If you’re looking to apply, I’d say the most important thing to remember is that the industry is more about good vibes and cool people doing great work than who you are on paper and what marks you got at uni. Put yourself out there and you may be surprised. Also, some of the things that make you weird and wonderful are the best - don’t forget to mention that you have eaten pigeon, battled a live snake or that your hobby is creating intricate ice sculptures. [2]

My first month has mainly consisted of eating Hungry Jack’s, Smith’s chips and M&Ms, hand crafting bunting out of the Wallabies World Cup squad’s heads, discussing the SuperBowl ads, learning how to use Outlook calendars and plenty of e-mail banter.

Apart from all that I have spent the time learning about the clients and their industries, sitting in on client meetings, discussing planning, campaigns, production and shoots, preparing competitor review presentations, pre-production meetings, briefs, debriefs and more.

The main thing I have taken away is that if you’re efficient, organised, helpful and willing to learn then this job and industry can be a lot of fun.

My main challenges have been learning to use a PC (massive challenge for a lifelong Mac user), resisting all the free snacks, not having time to keep up with important things such as Lena Dunham and Brown

Cardigan on Instagram [3]
The best things so far have been the great people, great vibes, and fast-paced environment.
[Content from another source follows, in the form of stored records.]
(* ===== verification/GinProps.v ===== *)
(** * What the page cache guarantees

    Theorems about [CachePage] and [SiteCache] over any store that implements
    [PageStore], each with an instance on [InMemoryStore]. *)

From stdpp Require Import gmap strings.
From Stdlib Require Import Strings.Byte Strings.Ascii.
From S2P Require Import Prelude Interleave LruInterface SimpleLru Arc GoValues GoFmt Bytes Sha1.
From S2P Require Import InMemory InMemoryProps Generic GenericProps GinCache.
Local Open Scope Z_scope.

(** ** Canonical header keys *)
Section canonical.
Lemma to_upper_props c : token_char (to_upper c) = token_char c /\
  Ascii.eqb (to_upper c) "-" = Ascii.eqb c "-" /\ to_upper (to_upper c) = to_upper c.
Proof. destruct c as [[] [] [] [] [] [] [] []]; done. Qed.

Lemma to_lower_props c : token_char (to_lower c) = token_char c /\
  Ascii.eqb (to_lower c) "-" = Ascii.eqb c "-" /\ to_lower (to_lower c) = to_lower c.
Proof. destruct c as [[] [] [] [] [] [] [] []]; done. Qed.

Lemma canonical_from_idem b k : canonical_from b (canonical_from b k) = canonical_from b k /\
  forallb token_char (String.list_ascii_of_string (canonical_from b k)) =
    forallb token_char (String.list_ascii_of_string k).
Proof.
  revert b. induction k as [|c k IH]; intros b; [done|]. simpl.
  destruct (to_upper_props c) as (U1 & U2 & U3), (to_lower_props c) as (L1 & L2 & L3).
  destruct (IH (Ascii.eqb c "-")) as [I1 I2].
  destruct b; [rewrite U1, U2, U3|rewrite L1, L2, L3]; by rewrite I1, I2.
Qed.

Lemma CanonicalHeaderKey_idem k : CanonicalHeaderKey (CanonicalHeaderKey k) = CanonicalHeaderKey k.
Proof.
  unfold CanonicalHeaderKey. destruct (canonical_from_idem true k) as [H1 H2].
  destruct (forallb token_char (String.list_ascii_of_string k)) eqn:Hk; [|by rewrite Hk].
  by rewrite H2, H1.
Qed.
End canonical.

Section effects.
Context {E : Type -> Type} {S : Type} `{StoreHandler E S} (clock : nat -> Z).
Implicit Types (w : world (hstate S)).

(** One lemma per effect: what it answers and the world it leaves. *)
Lemma set_state_same w : set_state w (w_state w) = w.
Proof. by destruct w. Qed.

Lemma run_PHeader {B} (f : nat -> prog (pageE E) B) w :
  run clock (call PHeader ≫= f) w = run clock (f (rw_header (resp (w_state w)))) w.
Proof. rewrite run_call. simpl. by destruct w. Qed.

Lemma run_PHdr {B} l (f : http_Header -> prog (pageE E) B) w :
  run clock (call (PHdr l) ≫= f) w = run clock (f (the_hdr (w_state w) l)) w.
Proof. rewrite run_call. simpl. by destruct w. Qed.

Lemma run_PHdrPut {B} l h (f : unit -> prog (pageE E) B) w :
  run clock (call (PHdrPut l h) ≫= f) w = run clock (f tt) (set_state w (put_hdr (w_state w) l h)).
Proof. done. Qed.

Lemma run_PNewBuf {B} b (f : nat -> prog (pageE E) B) w :
  run clock (call (PNewBuf b) ≫= f) w =
    run clock (f (fresh (dom (bufs (w_state w)))))
      (set_state w (put_buf (w_state w) (fresh (dom (bufs (w_state w)))) b)).
Proof. done. Qed.

Lemma run_PBuf {B} l (f : list byte -> prog (pageE E) B) w :
  run clock (call (PBuf l) ≫= f) w = run clock (f (the_buf (w_state w) l)) w.
Proof. rewrite run_call. simpl. by destruct w. Qed.

Lemma run_PBufPut {B} l b (f : unit -> prog (pageE E) B) w :
  run clock (call (PBufPut l b) ≫= f) w = run clock (f tt) (set_state w (put_buf (w_state w) l b)).
Proof. done. Qed.

Lemma run_PWriteHeader {B} code (f : unit -> prog (pageE E) B) w :
  run clock (call (PWriteHeader code) ≫= f) w =
    run clock (f tt) (set_state w (put_resp (w_state w) (rw_WriteHeader (resp (w_state w)) code))).
Proof. done. Qed.

(** A write on a connection that is not broken. *)
Definition after_write (s : hstate S) (b : list byte) : response :=
  let r := rw_WriteHeaderNow (the_hdr s (rw_header (resp s))) (resp s) in
  mkResp (rw_header r) (rw_size r + Z.of_nat (length b)) (rw_status r) (wire_head r) (wire_body r ++ b) (broken r).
So far no two days having been the same and I’ve been exposed to so many aspects of the industry by working on different teams and different campaigns at different stages.

The IPA Foundation Certificate is part of our program this year, and so far the opportunity to meet and work with grads from a variety of agencies and hear about their experiences has been great. It’s also amazing to be able to learn from some of the best people in each agency on topics like Account Management, Production, Finance and Work Life Balance. The opportunity to gain an internationally recognized qualification while working is exciting and I have no doubt it will be a huge advantage moving forward.

[1] The music I used on my video was ripped straight from an M&S food ad and I couldn’t remove the sound effects. I’m still hoping that the sounds of knife chops and cracking eggs added another layer to my character.
[2] Unfortunately none of these are my own experiences.
[3] First world challenges. Overall it’s great!